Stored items
Content starts
(** The part of [sec_alloc] that follows the search, on the unused cell [s]. *)
Lemma wp_alloc_cell m it ps bl k b B w l s r lu lf t length : pools_ok (mk_st m it ps bl k) ->
  bst m it b B w (l ++ s :: r) lu lf -> lu ≡ₚ used_of (l ++ s :: r) -> lf ≡ₚ unused_of (l ++ s :: r) ->
  n_used B = Zlen lu -> seg_used s = false -> 0 < length -> sec_size_to_words length + 2 <= s_n s ->
  wp (cell ← sec_cut (s_cell s) (sec_size_to_words length + 2);
      if cell =? 0 then mret 0 else sec_take b cell (Some t) length)
    (alloc_post (mk_ghost b w (l ++ s :: r)) length m it bl) (mk_st m it ps bl k).
Proof.
  intros Hps HB Hlu Hlf Hnu Hsu Hlen Hfit. destruct (size_words _ Hlen) as [Hsw1 Hsw2].
  pose proof HB as [Hb Hbw Ht Hc Hused Hunused Hnd Hm [Hr1 Hr2]].
  destruct (bst_seg _ _ _ _ _ _ _ _ _ _ HB) as (c & Hcv & Hcw & Hcn & _).
  pose proof (pools_addresses _ Hps _ (cellv_item _ _ _ Hcv)) as Hs0.
  set (n := sec_size_to_words length + 2) in *. unfold sec_cut. do 3 step. rewrite Hcn, Hcw. unfold sizeof_word.
  assert (lu ≡ₚ used_of (l ++ r)) as Hlu1 by (rewrite Hlu, used_mid, Hsu; done).
  assert (forall g, seg_used (mk_seg g n length (Some t)) = true /\ seg_used (mk_seg g (s_n s) length (Some t)) = true) as Hused'.
  { intros g. unfold seg_used. cbn [s_req]. destruct (Z.eqb_spec length 0); [lia|done]. }
  destruct (Z.ltb_spec (n + WASTE) (s_n s)) as [Hsplit|_].
  - step. apply wp_pool_alloc; [exact Hps|intros ps' k' Hps'; cbn [Z.eqb]; step; cbn [Z.eqb]; step; left; split; [done|]; by exists ps', k'|].
    intros o ps' k' Hps' Ho Hfresh. destruct (Z.eqb_spec o 0) as [?|_]; [lia|].
    assert (o ∉ cells (l ++ s :: r)) as Hno.
    { intros Hx. destruct (core_cell _ _ _ _ _ Hc Hx) as [? Hx']. apply cellv_item in Hx' as [? ?]. congruence. }
    eapply (wp_split m it ps' bl k' b B w l s r lu lf o n); [exact HB|exact Hfresh|exact Hsu|lia|exact Hsplit| | |].
    { intros Hx. apply Hno, used_cells_sub. by rewrite <- Hlu. }
    { intros Hx. apply Hno, unused_cells_sub. by rewrite <- Hlf. }
    intros it1 m1 HB1 Hon Hop Hcv1 Hbl1 Hm1 Hmap1 Hit1.
    set (s' := mk_seg (s_cell s) (s_n s - n) 0 None) in *. set (d := mk_seg o n 0 None) in *.
    destruct (Z.eqb_spec o 0) as [?|_]; [lia|].
    assert (exists co, cellv it1 o = Some co /\ next co = 0) as (co & Hco & Hcon).
    { unfold nxt in Hon. destruct (cellv it1 o) as [co|]; [|done]. injection Hon as Hon. by exists co. }
    unfold sec_take. step. eapply wp_cell_at; [exact Hco|]. rewrite Hcon. cbn [Z.eqb negb]. step. step.
    change o with (s_cell d). eapply (wp_give m1 it1 ps' bl k' b B w l d (s' :: r) lu lf length t); try done; try (cbn; lia).
    { rewrite Hlu1, !used_app, used_cons. done. }
    { rewrite Hlf, !unused_app, !unused_cons, Hsu. done. }
    intros it2 m2 HB2 Hcv2 Hbl2 Hz Hm2 Hmap2 Hit2. cbn [s_n d] in Hm2.
    apply (alloc_done m it b w l s r m2 it2 ps' bl k' (mk_seg o n length (Some t)) [s']); try done; try (by apply Hused').
    + eapply pools_ok_items; [exact Hps'|]. auto.
    + by repeat constructor.
    + cbn. lia.
    + intros q Hq. cbn in Hq. set_solver.
    + intros q [Hqb Hq]%not_elem_of_cons Hqi. assert (q <> o) by (intros ->; destruct Hqi; congruence).
      rewrite cells_app in Hq. cbn in Hq. apply not_elem_of_app in Hq as [Hq1 [Hq2 Hq3]%not_elem_of_cons].
      split; [|by rewrite Hbl2, Hbl1]. rewrite Hcv2, Hcv1; [done..|].
      rewrite cells_app. cbn. rewrite not_elem_of_app, !not_elem_of_cons. done.
    + intros x Hx. rewrite Hm2, Hm1; [done|lia|lia].
    + auto.
  - step. destruct (Z.eqb_spec (s_cell s) 0) as [?|_]; [lia|].
    assert (s_cell s ∈ lf) as Hslf by (rewrite Hlf, unused_mid, Hsu; left).
    destruct (ring_linked _ _ _ _ _ Hunused Hslf Hcv) as [Hn0 _].
    unfold sec_take. step. eapply wp_cell_at; [exact Hcv|]. destruct (Z.eqb_spec (next c) 0) as [?|_]; [done|]. cbn [negb].
    step. eapply wp_mono; [eapply (remove_ring b B Unused lf); [exact Hb|exact Hunused|exact Hslf]|].
    intros _ st (it1 & p & lf1 & -> & R1 & Ring1 & Hlf1 & Hn1 & Hp1). cbn beta.
    assert (lf1 ≡ₚ unused_of (l ++ r)) as Hlf1'.
    { apply (Permutation_cons_inv (a := s_cell s)). rewrite <- Hlf1, Hlf, unused_mid, Hsu. done. }
    eapply (wp_give m it1 ps bl k b (set_ring Unused p B) w l s r lu lf1 length t); try done; [|lia|lia|].
    { eapply bst_unused_step; [exact HB|exact R1|exact Ring1|]. intros x Hx Hx'. rewrite Hlu in Hx. rewrite Hlf in Hx'.
      by eapply used_unused_disjoint. }
    intros it2 m2 HB2 Hcv2 Hbl2 Hz Hm2 Hmap2 Hit2.
    apply (alloc_done m it b w l s r m2 it2 ps bl k (mk_seg (s_cell s) (s_n s) length (Some t)) []); try done; try (by apply Hused').
    + eapply pools_ok_items; [exact Hps|]. intros q Hq%Hit2. by eapply ring_step_items.
    + cbn. lia.
    + intros q Hq. cbn in Hq. set_solver.
    + intros q [Hqb Hq]%not_elem_of_cons _. rewrite Hcv2, Hbl2, (rs_blk _ _ _ _ _ _ _ R1), (rs_out _ _ _ _ _ _ _ R1); [|..|done|done].
      * split; [done|]. by rewrite decide_False.
      * intros Hx. apply Hq, unused_cells_sub. by rewrite <- Hlf.
Qed.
Content ends
_Assignment_
Each line above that carries the string "auto" has to be returned.

_Expected answer_
    + eapply pools_ok_items; [exact Hps'|]. auto.
    + auto.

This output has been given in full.